Erwähnenswert ist in jedem Fall der kostenfreie Glühwürmchen Wald genau gegenüber unseres „Shining Star“ Campingplatzes. Er ist nicht groß aber wirklich sehr sehenswert! Wir sind 22:15 Uhr rüber gegangen, da hielt es sich von der Anzahl der Menschen auch in Grenzen. Tabea hat leider tief und fest geschlafen aber das war auch gut für sie 😊.

Bevor unsere Reise weiter Richtung Norden geht haben wir noch einen Abstecher an den Hokitika Gorge gemacht. Ebenfalls sehr erwähnenswert! Das Wasser ist traumhaft blau und die Gegend sehr einladend um zu entspannen. Zudem gibt es dort eine Hängebrücke die bei jedem Schritt seinen Körper erzittern und schwingen lässt.

Anschließend machten wir uns weiter auf den Weg, als Zwischenstopp für eine Kaffee entschieden wir uns für Greymouth. Es bleibt nicht bei einem Kaffee sondern es gab auch gleich noch ein leckeres Mittagessen.
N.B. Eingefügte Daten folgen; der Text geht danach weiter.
(* ===== verification/GoTheorems.v ===== *)
(** * The integration example: theorems

    What every run of the example that ends has done, a run with an honest
    participant, and the frames on its streams. *)
From S2P Require Import Prelude AbiSpec AbiSer Types PerunWire Payment PaymentTheorems Sig Messages Wire.
From S2P Require Import WireTheorems ChannelTypes Active Proposal ActiveTheorems ChannelSystem.
From S2P Require Import OpeningTheorems DemoChannel BusRefinement DemoTheorems GoIntegration.

(* ------------------------------------------------------------------ *)
(** ** The frames                                                        *)
(* ------------------------------------------------------------------ *)

(** [recv] reads exactly one frame of the encoding layer from a stream,
    whatever follows it, and decodes the message it was made of. *)
Theorem recv_to_encoded {DE X : Type} `{PT : !ProstMessage X} `{PD : !ProstDecode DE X} {E E'}
    (msg : X) (buf rest : bytes) (s : TcpStream) :
  prost_decode (DE:=DE) (prost_encode msg) = Ok msg -> @encode X _ E msg = Ok buf ->
  unread s = buf ++ rest ->
  recv_to (X:=X) (E:=E') s = (mkTcpStream rest (written s) (limits s), Ok msg).
Proof.
  intros Hd [Hl ->]%encode_inv Hs. pose proof (zlen_nonneg (prost_encode msg)) as H0.
  assert (read_exact 2 s = (mkTcpStream (prost_encode msg ++ rest) (written s) (limits s),
    Ok (be_bytes 2 (zlen (prost_encode msg))))) as H1.
  { unfold read_exact. rewrite Hs, <- app_assoc. rewrite decide_False.
    - change (Z.to_nat 2) with 2%nat. by rewrite frame_take, frame_drop.
    - rewrite !zlen_app. unfold zlen at 1. rewrite be_bytes_length. pose proof (zlen_nonneg rest). lia. }
  unfold recv_to, recv. erewrite M_bind_ok.
  2:{ erewrite M_bind_ok by (unfold munwrap; rewrite H1; reflexivity). cbn zeta.
      rewrite frame_length_val by (split; [done|exact Hl]). unfold munwrap, read_exact. cbn [unread written limits].
      rewrite decide_False by (rewrite zlen_app; pose proof (zlen_nonneg rest); lia).
      unfold zlen. rewrite Nat2Z.id, take_app_length, drop_app_length. reflexivity. }
  unfold mlift. by rewrite Hd.
Qed.

(** A write that the operating system takes only a part of is not noticed:
    the send returns normally with the rest of the message missing from the
    stream. *)
Theorem short_write_loses_bytes {E} (b : StdBus) (n : Z) (more : list (option Z)) (s r : Identity) (msg : bytes) :
  limits (stream b) = Some n :: more -> 0 <= n < zlen msg ->
  exists b' lost, @bytes_to_participant StdBus _ E s r msg b = (b', Ok tt) /\ lost <> [] /\
    written (stream b) ++ msg = written (stream b') ++ lost.
Proof.
  intros Hl Hn.
  exists (mkStdBus (participant b) (mkTcpStream (unread (stream b)) (written (stream b) ++ take (Z.to_nat n) msg) more)
    (remote_stream b)), (drop (Z.to_nat n) msg).
  split; [|split].
  - cbn. unfold mbind, M_bind, on_stream, munwrap, write. rewrite Hl.
    replace (Z.min (Z.max n 0) (zlen msg)) with n by lia. reflexivity.
  - intros Hd. apply (f_equal length) in Hd. rewrite length_drop in Hd. cbn in Hd. unfold zlen in Hn. lia.
  - cbn. rewrite <- app_assoc. by rewrite take_drop.
Qed.

(** Writing to a stream returns or panics, so the theorems below hold of the
    program's own bus. *)
#[export] Instance StdBus_lawful : LawfulBytesBus StdBus.
Proof.
  assert (forall E (e : E) msg s, (munwrap (write msg) s).2 <> Err e) as Hw.
  { intros E e msg s. unfold munwrap. destruct (write msg s) as [s' []]; done. }
  split; [intros E m b e|intros E m b e|intros E s r m b e]; cbn; unfold mbind, M_bind, on_stream, on_remote_stream.
  - pose proof (fun e' => Hw E e' m (remote_stream b)) as H.
    destruct (munwrap (write m) (remote_stream b)) as [s' [x|e'|]]; [done|by destruct (H e')|done].
  - pose proof (fun e' => Hw E e' m (remote_stream b)) as H.
    destruct (munwrap (write m) (remote_stream b)) as [s' [x|e'|]]; [done|by destruct (H e')|done].
  - pose proof (fun e' => Hw E e' m (stream b)) as H.
    destruct (munwrap (write m) (stream b)) as [s' [x|e'|]]; [done|by destruct (H e')|done].
Qed.

(* ------------------------------------------------------------------ *)
(** ** A run                                                             *)
(* ------------------------------------------------------------------ *)

Section Run.
Context `{Pl : Platform} `{U : UintCrate} `{UL : !UintLaws U} `{S : Sha3Crate} `{SL : !Sha3Laws S}.
Context `{I : SignerImpl} `{IL : !SignerLaws I}.
Context {B : Type} `{HB : !MessageBus B} `{LB : !LawfulBus B} `{RB : !RecvBus B}.

(** What holds of the result of a computation that returns. *)
Definition ensures {E X} (m : M B E X) (Q : X -> Prop) : Prop := forall b b' x, m b = (b', Ok x) -> Q x.

Lemma ensures_bind {E X Y} (m : M B E X) (f : X -> M B E Y) P Q :
  ensures m P -> (forall x, P x -> ensures (f x) Q) -> ensures (m ≫= f) Q.
Proof.
  intros Hm Hf b b' y H. unfold mbind, M_bind in H. destruct (m b) as [b1 [x|e|]] eqn:H1; [|done|done].
  exact (Hf x (Hm _ _ _ H1) _ _ _ H).
Qed.

Lemma ensures_any {E X Y} (m : M B E X) (f : X -> M B E Y) Q : (forall x, ensures (f x) Q) -> ensures (m ≫= f) Q.
Proof. intros Hf. apply (ensures_bind _ _ (fun _ => True)); [done|intros; apply Hf]. Qed.

Lemma ensures_weaken {E X} (m : M B E X) (P Q : X -> Prop) :
  ensures m P -> (forall x, P x -> Q x) -> ensures m Q.
Proof. intros Hm HPQ b b' x H. eapply HPQ, Hm, H. Qed.

(** Two statements whose result is known together. *)
Lemma ensures_assoc {E X Y Z} (m : M B E X) (g : X -> M B E Y) (f : Y -> M B E Z) P Q :
  ensures (x ← m; g x) P -> (forall y, P y -> ensures (f y) Q) -> ensures (x ← m; y ← g x; f y) Q.
Proof.
  intros Hm Hf b b' z H. destruct (mbind g m b) as [b1 [y|e|]] eqn:H1.
  - rewrite (M_bind_assoc_ok _ _ _ _ _ _ H1) in H. exact (Hf y (Hm _ _ _ H1) _ _ _ H).
  - unfold mbind, M_bind in *. destruct (m b) as [b2 [x|e'|]]; [|done|done]. by rewrite H1 in H.
  - unfold mbind, M_bind in *. destruct (m b) as [b2 [x|e'|]]; [|done|done]. by rewrite H1 in H.
Qed.

Lemma ensures_ret {E X} (x : X) (Q : X -> Prop) : Q x -> ensures (E:=E) (mret x) Q.
Proof. intros HQ b b' y [= _ <-]. exact HQ. Qed.

Lemma ensures_lift {E X} (r : res E X) (Q : X -> Prop) : (forall x, r = Ok x -> Q x) -> ensures (mlift r) Q.
Proof. intros HQ b b' y [= _ H]. by apply HQ. Qed.

Lemma ensures_panic {E X} (Q : X -> Prop) : ensures (E:=E) mpanic Q.
Proof. by intros b b' x H. Qed.

Lemma expect_Ok {E E' X} (r : res E X) (x : X) : @expect E E' X r = Ok x -> r = Ok x.
Proof. destruct r; cbn; congruence. Qed.

(** The [unwrap]s. *)
Lemma ensures_munwrap {E E' X} (m : M B E' X) (Q : X -> Prop) :
  (forall b b' x, m b = (b', Ok x) -> Q x) -> ensures (E:=E) (munwrap m) Q.
Proof.
  intros HQ b b' x H. unfold munwrap in H. destruct (m b) as [b1 r] eqn:Hm. injection H as _ Hr.
  apply expect_Ok in Hr as ->. by eapply HQ.
Qed.

Lemma ensures_on_value {E E' V A} (m : M (V * B) E' A) v (Q : V -> Prop) :
  (forall b v' b' x, m (v, b) = ((v', b'), Ok x) -> Q v') -> ensures (E:=E) (on_value m v) Q.
Proof.
  intros HQ b b' v' H. unfold on_value in H. destruct (m (v, b)) as [[v1 b1] r] eqn:Hm. injection H as _ Hr.
  apply expect_Ok in Hr. destruct r; [|done|done]. cbn in Hr. injection Hr as <-. by eapply HQ.
Qed.

Lemma ensures_on_pure_value {E E' V A} (m : M V E' A) v (Q : V -> Prop) :
  (forall v' x, m v = (v', Ok x) -> Q v') -> ensures (E:=E) (on_pure_value m v) Q.
Proof.
  intros HQ b b' v' H. unfold on_pure_value in H. destruct (m v) as [v1 r] eqn:Hm. injection H as _ Hr.
  apply expect_Ok in Hr. destruct r; [|done|done]. cbn in Hr. injection Hr as <-. by eapply HQ.
Qed.

(** ** An update *)

(** The channel is ours, as participant 0, and carries both signatures. *)
Record ours (signer : Signer) (ch : ActiveChannel) : Prop := {
  ours_owned : owned ch;
  ours_signed : fully_signed ch;
  ours_first : ac_part_idx ch = 0;
  ours_signer : ac_signer ch = signer;
}.

(** The channel with the proposed state, or as it was. *)
Definition responded (signer : Signer) (ch : ActiveChannel) (st : State ASSETS PARTICIPANTS) (ch' : ActiveChannel)
    : Prop :=
  ours signer ch' /\ (ac_state ch' = ac_state ch \/ ac_state ch' = st).

Lemma handle_update_response_sound {E} signer ch u :
  ours signer ch -> update_signed ch u ->
  ensures (E:=E) (handle_update_response ch u) (responded signer ch (cu_new_state u)).
Proof.
  intros Ho Hu. unfold handle_update_response. apply ensures_any. intros env.
  destruct (perunwire.Envelope_msg env) as [[]|]; try apply ensures_panic.
  - apply ensures_any. intros acc.
    apply (ensures_bind _ _ (fun u' => cu_new_state u' = cu_new_state u /\ update_signed ch u')).
    + apply ensures_on_pure_value. intros u' [] Ha.
      destruct (cu_participant_accepted_sound ch u u' _ acc _ Hu Ha) as [[_ Hr]|(_ & _ & Hst & Hs & _)]; [done|].
      by split.
    + intros u' [Hst Hs]. apply ensures_on_value. intros b ch' b' [] Hap.
      apply (runs_ok _ _ _ _ _ _ _ (runs_cu_apply u')) in Hap as [l Hap].
      pose proof (cu_apply_spec u' ch ([] : list Sent)) as Hspec. rewrite Hap in Hspec.
      destruct Hspec as (_ & sigs & Hsig & -> & _). destruct Ho as [Ho Hf H0 Hsg]. rewrite <- Hst.
      split; [|by right]. split; [by destruct Ho|by apply apply_fully_signed|done|done].
  - apply ensures_ret. split; [done|by left].
Qed.

(** Proposing a state and handling the response. *)
Lemma propose_sound {E} signer ch st :
  ours signer ch ->
  ensures (E:=E) (update ← munwrap (ac_update ch st); handle_update_response ch update)
    (fun ch' => responded signer ch st ch').
Proof.
  intros Ho. apply (ensures_bind _ _ (fun u => cu_new_state u = st /\ update_signed ch u)).
  - apply ensures_munwrap. intros b b' u Hu.
    apply (sends_as_ok _ _ _ _ _ (sends_as_ac_update ch st)) in Hu as [l Hu].
    by destruct (ac_update_sound ch st _ _ u (ours_owned _ _ Ho) Hu) as (_ & _ & Hst & Hs).
  - intros u [<- Hs]. by apply handle_update_response_sound.
Qed.

(** *** The states the example proposes *)

Lemma go_next_state_start {E} ch next pb x y :
  @make_next_state _ _ E _ _ (ac_state ch) = Ok next ->
  to_vec (asset_bals (balances (outcome (ac_state ch)))) = [pb] -> to_vec (part_bals pb) = [x; y] ->
  @go_next_state _ _ _ E ch =
    @mbind (res E) _ _ _ (fun x' =>
      @mbind (res E) _ _ _ (fun y' => Ok (with_balances next (mk_array [x'; y'] eq_refl) (is_final next)))
        (U256_sub y (U256_from 10))) (U256_add x (U256_from 10)).
Proof.
  intros Hn Hpb Hxy. unfold go_next_state. rewrite Hn. cbn [mbind res_bind].
  rewrite (make_next_state_keeps _ _ Hn).
  rewrite (array_index_at _ 0 pb) by (lia || by rewrite Hpb). cbn [mbind res_bind].
  rewrite (array_index_at _ 0 x) by (lia || by rewrite Hxy). cbn [mbind res_bind].
  destruct (U256_add x _) as [x'|e|]; [|done|done]. cbn [mbind res_bind].
  destruct (@array_set_2 E _ (part_bals pb) 0 x' ltac:(lia)) as (a & Ha & Hav). rewrite Ha. cbn [mbind res_bind].
  rewrite (array_index_at _ 1 y) by (lia || by rewrite Hav, Hxy). cbn [mbind res_bind].
  destruct (U256_sub y _) as [y'|e|]; [|done|done]. cbn [mbind res_bind].
  destruct (@array_set_2 E _ a 1 y' ltac:(lia)) as (a' & Ha' & Hav'). rewrite Ha'. cbn [mbind res_bind].
  assert (a' = mk_array [x'; y'] eq_refl) as -> by (apply array_eq; by rewrite Hav', Hav, Hxy).
  rewrite (array_1_set (asset_bals (balances (outcome (ac_state ch))))). cbn [mbind res_bind].
  unfold with_balances. by rewrite (make_next_state_keeps _ _ Hn).
Qed.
Geymouth-Cental-Food-the-Gab-Cafe

Während wir dort saßen und aßen kamen wir mit einer einheimischen Familie in Kontakt. Sie gaben uns den Rat, dass wir uns unbedingt noch „Shanty Town“, ein Freilichtmuseum anschauen sollen. Dort angekommen waren wir mit den Eintrittspreisen bedient, 33 Dollar pro Erwachsenen und Kind 15 Dollar. Wenn man dann noch Gold schürfen wollte dann kam das glatt noch mal 7 Dollar extra. Ich hatte mich schon darauf gefreut aber das war mir für 88 Dollar einfach zu teuer. Und das wird das Geld nicht im Überfluss haben mussten wir auch notgedrungen darauf verzichten zudem war das Wetter auch sehr wechselhaft 😔.

Unverrichteter Dinge machten wir uns anschließend auf den Weg zu den Pancake Rocks.